DATA PROVIDED:
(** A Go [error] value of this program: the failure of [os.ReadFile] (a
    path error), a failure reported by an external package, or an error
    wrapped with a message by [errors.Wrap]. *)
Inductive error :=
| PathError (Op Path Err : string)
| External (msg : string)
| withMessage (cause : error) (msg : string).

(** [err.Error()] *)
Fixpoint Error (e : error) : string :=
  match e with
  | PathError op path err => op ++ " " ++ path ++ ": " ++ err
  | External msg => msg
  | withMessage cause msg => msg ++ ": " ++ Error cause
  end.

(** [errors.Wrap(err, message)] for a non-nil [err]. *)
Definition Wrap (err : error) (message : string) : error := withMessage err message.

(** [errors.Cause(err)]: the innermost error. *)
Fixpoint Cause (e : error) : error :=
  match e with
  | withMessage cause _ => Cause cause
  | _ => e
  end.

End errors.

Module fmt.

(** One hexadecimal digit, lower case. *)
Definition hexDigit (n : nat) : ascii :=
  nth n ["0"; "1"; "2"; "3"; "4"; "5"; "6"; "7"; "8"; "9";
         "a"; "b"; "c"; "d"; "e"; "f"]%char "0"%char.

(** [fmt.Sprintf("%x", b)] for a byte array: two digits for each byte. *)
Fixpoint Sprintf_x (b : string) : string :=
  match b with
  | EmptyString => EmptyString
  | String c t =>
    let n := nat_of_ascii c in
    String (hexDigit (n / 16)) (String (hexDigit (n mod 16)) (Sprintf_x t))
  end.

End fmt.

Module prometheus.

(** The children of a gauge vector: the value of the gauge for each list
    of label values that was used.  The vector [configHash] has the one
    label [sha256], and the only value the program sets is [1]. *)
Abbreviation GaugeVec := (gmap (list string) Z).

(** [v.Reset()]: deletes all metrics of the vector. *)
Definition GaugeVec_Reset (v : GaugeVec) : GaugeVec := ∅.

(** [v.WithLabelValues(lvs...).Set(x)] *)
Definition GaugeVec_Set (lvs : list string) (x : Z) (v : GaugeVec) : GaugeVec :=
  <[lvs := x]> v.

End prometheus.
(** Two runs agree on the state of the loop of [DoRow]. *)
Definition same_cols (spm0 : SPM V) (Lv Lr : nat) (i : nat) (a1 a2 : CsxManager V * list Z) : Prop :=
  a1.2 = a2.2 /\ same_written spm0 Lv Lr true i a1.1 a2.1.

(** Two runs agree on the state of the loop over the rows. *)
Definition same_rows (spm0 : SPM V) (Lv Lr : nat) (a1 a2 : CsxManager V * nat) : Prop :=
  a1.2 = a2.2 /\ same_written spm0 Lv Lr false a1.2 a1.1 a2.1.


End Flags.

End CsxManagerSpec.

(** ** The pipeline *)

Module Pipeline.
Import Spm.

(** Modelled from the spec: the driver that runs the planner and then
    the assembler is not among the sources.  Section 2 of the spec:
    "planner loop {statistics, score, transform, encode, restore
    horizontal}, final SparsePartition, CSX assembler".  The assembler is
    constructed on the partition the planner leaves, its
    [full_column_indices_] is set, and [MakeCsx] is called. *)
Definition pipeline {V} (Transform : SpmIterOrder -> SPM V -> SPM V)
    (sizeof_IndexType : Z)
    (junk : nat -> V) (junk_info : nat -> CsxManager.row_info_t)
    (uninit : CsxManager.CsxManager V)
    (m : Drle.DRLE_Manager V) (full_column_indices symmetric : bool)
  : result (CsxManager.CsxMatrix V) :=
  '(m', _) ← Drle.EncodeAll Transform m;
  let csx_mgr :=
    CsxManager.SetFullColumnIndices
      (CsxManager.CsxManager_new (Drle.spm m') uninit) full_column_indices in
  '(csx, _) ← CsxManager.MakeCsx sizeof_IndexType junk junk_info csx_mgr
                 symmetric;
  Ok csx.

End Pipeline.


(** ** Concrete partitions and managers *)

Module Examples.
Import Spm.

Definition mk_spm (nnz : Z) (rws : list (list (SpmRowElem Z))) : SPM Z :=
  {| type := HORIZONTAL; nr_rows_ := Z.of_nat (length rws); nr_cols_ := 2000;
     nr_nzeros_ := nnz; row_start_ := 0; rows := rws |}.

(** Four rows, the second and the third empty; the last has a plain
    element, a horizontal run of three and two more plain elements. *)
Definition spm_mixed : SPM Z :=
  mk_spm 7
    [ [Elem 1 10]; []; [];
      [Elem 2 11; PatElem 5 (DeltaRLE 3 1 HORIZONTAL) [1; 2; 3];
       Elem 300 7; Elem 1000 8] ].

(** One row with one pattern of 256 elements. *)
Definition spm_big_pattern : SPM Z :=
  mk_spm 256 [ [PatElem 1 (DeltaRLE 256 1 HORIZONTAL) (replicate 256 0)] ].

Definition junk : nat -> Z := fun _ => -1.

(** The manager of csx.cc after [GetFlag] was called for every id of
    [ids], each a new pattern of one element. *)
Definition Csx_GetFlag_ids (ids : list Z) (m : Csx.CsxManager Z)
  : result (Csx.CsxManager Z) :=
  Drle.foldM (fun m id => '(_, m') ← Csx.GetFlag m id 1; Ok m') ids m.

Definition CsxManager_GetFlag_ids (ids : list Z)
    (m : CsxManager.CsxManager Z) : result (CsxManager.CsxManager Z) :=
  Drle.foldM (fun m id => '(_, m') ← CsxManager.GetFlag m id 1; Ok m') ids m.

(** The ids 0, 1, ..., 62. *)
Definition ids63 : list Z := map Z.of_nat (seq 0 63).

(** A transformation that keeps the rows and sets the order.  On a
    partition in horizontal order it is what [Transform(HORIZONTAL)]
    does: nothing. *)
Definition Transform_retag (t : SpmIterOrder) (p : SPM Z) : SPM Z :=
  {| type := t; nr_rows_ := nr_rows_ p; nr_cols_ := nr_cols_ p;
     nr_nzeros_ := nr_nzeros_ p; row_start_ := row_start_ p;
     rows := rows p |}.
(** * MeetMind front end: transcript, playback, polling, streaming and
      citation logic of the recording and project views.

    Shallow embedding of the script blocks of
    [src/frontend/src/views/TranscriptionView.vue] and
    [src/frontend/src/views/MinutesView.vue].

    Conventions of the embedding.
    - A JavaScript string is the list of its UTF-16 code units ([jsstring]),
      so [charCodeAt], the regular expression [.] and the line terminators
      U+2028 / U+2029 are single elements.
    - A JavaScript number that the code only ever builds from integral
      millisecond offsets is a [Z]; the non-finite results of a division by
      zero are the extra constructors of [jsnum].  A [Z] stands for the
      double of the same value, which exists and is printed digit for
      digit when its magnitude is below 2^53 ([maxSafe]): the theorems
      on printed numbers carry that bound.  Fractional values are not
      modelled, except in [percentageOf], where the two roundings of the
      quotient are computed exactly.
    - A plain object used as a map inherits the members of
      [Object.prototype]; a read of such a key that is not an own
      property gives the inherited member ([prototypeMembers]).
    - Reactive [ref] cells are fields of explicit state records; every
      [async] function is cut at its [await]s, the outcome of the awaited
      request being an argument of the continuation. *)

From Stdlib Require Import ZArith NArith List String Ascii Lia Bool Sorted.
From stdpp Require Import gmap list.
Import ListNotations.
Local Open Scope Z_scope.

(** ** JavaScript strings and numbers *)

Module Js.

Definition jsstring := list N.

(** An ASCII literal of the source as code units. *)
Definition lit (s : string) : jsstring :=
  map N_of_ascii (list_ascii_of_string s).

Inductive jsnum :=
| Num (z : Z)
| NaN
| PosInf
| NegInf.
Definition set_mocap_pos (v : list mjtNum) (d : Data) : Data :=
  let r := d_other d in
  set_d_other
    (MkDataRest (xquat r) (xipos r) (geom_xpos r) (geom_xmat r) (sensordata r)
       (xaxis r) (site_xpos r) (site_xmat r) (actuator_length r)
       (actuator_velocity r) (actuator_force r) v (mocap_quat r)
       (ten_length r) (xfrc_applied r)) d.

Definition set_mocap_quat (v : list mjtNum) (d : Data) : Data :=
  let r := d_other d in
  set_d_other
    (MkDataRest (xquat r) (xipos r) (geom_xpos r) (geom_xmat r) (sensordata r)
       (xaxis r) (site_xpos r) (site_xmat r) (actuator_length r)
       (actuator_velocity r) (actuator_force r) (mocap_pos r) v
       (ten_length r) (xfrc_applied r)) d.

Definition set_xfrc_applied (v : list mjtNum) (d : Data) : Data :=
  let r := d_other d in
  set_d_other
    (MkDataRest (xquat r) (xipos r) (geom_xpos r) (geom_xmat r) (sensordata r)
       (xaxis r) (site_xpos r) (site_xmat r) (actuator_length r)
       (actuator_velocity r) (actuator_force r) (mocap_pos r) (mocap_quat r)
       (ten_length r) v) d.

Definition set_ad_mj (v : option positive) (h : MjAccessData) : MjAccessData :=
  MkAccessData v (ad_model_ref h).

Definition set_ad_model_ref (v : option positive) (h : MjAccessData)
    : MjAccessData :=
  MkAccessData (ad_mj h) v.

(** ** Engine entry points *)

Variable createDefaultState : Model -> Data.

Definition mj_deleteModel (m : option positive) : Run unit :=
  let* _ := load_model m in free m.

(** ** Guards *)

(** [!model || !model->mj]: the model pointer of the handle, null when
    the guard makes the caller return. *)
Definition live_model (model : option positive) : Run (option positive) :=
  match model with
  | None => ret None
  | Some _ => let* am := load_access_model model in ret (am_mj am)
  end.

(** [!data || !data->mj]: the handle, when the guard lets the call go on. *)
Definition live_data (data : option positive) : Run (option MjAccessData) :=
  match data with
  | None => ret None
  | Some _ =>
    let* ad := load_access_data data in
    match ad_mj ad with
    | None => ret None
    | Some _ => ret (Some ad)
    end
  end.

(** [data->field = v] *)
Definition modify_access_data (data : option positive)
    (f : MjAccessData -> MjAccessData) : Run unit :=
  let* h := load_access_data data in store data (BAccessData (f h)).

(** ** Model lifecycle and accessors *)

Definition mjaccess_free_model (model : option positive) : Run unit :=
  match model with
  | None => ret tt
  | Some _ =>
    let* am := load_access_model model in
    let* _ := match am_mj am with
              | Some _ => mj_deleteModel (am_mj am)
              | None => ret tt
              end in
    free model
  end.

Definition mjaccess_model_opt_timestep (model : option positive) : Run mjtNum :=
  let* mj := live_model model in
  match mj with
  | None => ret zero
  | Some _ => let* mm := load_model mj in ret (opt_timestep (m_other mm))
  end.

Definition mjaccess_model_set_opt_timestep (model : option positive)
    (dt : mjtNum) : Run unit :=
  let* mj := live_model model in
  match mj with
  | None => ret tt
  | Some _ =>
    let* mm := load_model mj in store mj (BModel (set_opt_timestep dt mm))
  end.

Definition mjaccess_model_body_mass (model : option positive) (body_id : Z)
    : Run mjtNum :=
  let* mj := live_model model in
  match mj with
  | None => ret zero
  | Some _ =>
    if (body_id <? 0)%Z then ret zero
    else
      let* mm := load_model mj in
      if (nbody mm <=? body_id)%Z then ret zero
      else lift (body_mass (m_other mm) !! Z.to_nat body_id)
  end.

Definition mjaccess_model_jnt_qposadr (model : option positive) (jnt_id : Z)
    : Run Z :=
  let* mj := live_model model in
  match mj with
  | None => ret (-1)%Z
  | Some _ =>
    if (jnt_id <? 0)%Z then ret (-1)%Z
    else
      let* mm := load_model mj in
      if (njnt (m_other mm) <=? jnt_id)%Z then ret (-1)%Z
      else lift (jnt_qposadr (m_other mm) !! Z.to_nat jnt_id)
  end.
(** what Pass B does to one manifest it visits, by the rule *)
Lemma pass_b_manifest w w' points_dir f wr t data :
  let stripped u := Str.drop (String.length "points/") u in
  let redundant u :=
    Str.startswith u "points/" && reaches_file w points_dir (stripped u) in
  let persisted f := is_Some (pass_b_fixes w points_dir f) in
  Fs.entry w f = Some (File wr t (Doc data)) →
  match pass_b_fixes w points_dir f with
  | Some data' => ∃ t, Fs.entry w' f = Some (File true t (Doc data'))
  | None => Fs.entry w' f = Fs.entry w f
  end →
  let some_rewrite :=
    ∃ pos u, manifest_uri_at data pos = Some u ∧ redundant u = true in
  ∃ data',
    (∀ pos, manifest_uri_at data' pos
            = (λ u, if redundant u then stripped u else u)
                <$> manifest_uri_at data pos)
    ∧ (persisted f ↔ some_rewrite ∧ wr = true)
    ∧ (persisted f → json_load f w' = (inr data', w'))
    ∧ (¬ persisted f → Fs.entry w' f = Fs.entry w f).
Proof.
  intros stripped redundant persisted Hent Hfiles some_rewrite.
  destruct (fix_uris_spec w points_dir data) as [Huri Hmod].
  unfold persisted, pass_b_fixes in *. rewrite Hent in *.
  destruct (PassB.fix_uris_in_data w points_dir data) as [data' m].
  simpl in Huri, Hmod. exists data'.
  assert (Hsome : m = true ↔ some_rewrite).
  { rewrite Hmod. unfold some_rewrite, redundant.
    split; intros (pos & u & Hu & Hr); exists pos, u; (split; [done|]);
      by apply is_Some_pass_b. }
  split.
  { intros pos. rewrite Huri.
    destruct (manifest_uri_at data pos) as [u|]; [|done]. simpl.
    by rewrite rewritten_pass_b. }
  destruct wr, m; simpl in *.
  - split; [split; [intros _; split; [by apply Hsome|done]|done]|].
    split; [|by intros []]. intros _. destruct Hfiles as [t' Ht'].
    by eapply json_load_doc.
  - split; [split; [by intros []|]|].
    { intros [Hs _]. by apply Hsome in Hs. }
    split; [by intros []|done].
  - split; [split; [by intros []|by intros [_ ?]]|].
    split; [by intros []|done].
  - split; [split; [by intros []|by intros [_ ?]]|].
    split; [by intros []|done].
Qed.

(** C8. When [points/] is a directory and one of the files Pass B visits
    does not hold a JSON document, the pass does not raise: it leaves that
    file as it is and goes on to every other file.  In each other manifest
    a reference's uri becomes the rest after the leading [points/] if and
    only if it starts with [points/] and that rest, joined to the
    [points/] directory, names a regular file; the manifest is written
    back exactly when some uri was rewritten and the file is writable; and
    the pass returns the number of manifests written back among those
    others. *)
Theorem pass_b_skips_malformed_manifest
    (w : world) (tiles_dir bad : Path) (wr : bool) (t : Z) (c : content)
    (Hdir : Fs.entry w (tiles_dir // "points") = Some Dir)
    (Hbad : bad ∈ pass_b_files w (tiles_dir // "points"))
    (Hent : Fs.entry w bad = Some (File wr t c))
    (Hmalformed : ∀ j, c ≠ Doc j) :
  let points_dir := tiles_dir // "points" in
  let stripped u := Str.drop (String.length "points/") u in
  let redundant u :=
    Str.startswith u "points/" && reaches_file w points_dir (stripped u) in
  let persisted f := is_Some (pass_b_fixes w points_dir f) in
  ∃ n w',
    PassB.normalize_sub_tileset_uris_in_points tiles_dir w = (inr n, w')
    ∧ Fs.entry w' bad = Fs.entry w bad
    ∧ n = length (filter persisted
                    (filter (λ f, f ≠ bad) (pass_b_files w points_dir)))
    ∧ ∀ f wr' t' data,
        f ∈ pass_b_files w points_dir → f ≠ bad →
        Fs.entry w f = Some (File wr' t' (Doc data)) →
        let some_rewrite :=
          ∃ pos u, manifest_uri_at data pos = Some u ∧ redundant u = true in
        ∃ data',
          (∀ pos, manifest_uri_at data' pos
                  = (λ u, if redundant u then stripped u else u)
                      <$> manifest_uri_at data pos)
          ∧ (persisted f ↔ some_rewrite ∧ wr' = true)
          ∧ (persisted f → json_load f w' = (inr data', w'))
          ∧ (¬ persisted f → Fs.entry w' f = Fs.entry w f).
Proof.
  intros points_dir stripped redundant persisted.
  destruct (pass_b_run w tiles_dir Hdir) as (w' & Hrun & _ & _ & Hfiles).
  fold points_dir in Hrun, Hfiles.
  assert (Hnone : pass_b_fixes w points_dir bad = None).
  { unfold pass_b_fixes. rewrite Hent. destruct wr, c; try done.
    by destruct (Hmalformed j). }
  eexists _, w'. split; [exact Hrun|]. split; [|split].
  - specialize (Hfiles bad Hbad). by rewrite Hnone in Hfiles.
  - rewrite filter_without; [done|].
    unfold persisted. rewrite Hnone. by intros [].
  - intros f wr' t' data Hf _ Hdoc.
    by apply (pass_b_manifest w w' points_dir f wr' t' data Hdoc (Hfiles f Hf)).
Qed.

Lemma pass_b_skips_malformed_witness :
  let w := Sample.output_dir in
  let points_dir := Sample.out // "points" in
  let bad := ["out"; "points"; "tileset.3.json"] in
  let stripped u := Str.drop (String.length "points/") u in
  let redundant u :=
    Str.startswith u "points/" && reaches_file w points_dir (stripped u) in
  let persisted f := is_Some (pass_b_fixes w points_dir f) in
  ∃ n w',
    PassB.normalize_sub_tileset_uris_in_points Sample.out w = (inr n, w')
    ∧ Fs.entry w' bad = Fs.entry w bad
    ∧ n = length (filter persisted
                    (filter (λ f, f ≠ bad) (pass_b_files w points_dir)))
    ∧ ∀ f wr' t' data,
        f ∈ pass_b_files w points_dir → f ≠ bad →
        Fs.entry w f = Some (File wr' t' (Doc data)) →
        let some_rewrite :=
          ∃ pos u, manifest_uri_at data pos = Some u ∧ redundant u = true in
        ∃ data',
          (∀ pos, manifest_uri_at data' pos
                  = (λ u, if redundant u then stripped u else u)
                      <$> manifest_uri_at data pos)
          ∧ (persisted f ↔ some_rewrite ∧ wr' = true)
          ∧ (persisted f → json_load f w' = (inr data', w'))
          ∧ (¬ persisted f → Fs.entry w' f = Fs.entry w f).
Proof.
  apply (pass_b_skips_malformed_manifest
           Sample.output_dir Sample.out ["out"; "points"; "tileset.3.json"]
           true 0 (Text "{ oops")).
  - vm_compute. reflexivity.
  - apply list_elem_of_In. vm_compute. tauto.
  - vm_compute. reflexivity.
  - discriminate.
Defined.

PROBLEM TO SOLVE: Your task is to repeat the records exactly. Begin at their first line and stop after the line containing "(** [errors.Cause(err)]: the".

TASK SOLUTION:
(** A Go [error] value of this program: the failure of [os.ReadFile] (a
    path error), a failure reported by an external package, or an error
    wrapped with a message by [errors.Wrap]. *)
Inductive error :=
| PathError (Op Path Err : string)
| External (msg : string)
| withMessage (cause : error) (msg : string).

(** [err.Error()] *)
Fixpoint Error (e : error) : string :=
  match e with
  | PathError op path err => op ++ " " ++ path ++ ": " ++ err
  | External msg => msg
  | withMessage cause msg => msg ++ ": " ++ Error cause
  end.

(** [errors.Wrap(err, message)] for a non-nil [err]. *)
Definition Wrap (err : error) (message : string) : error := withMessage err message.

(** [errors.Cause(err)]: the innermost error. *)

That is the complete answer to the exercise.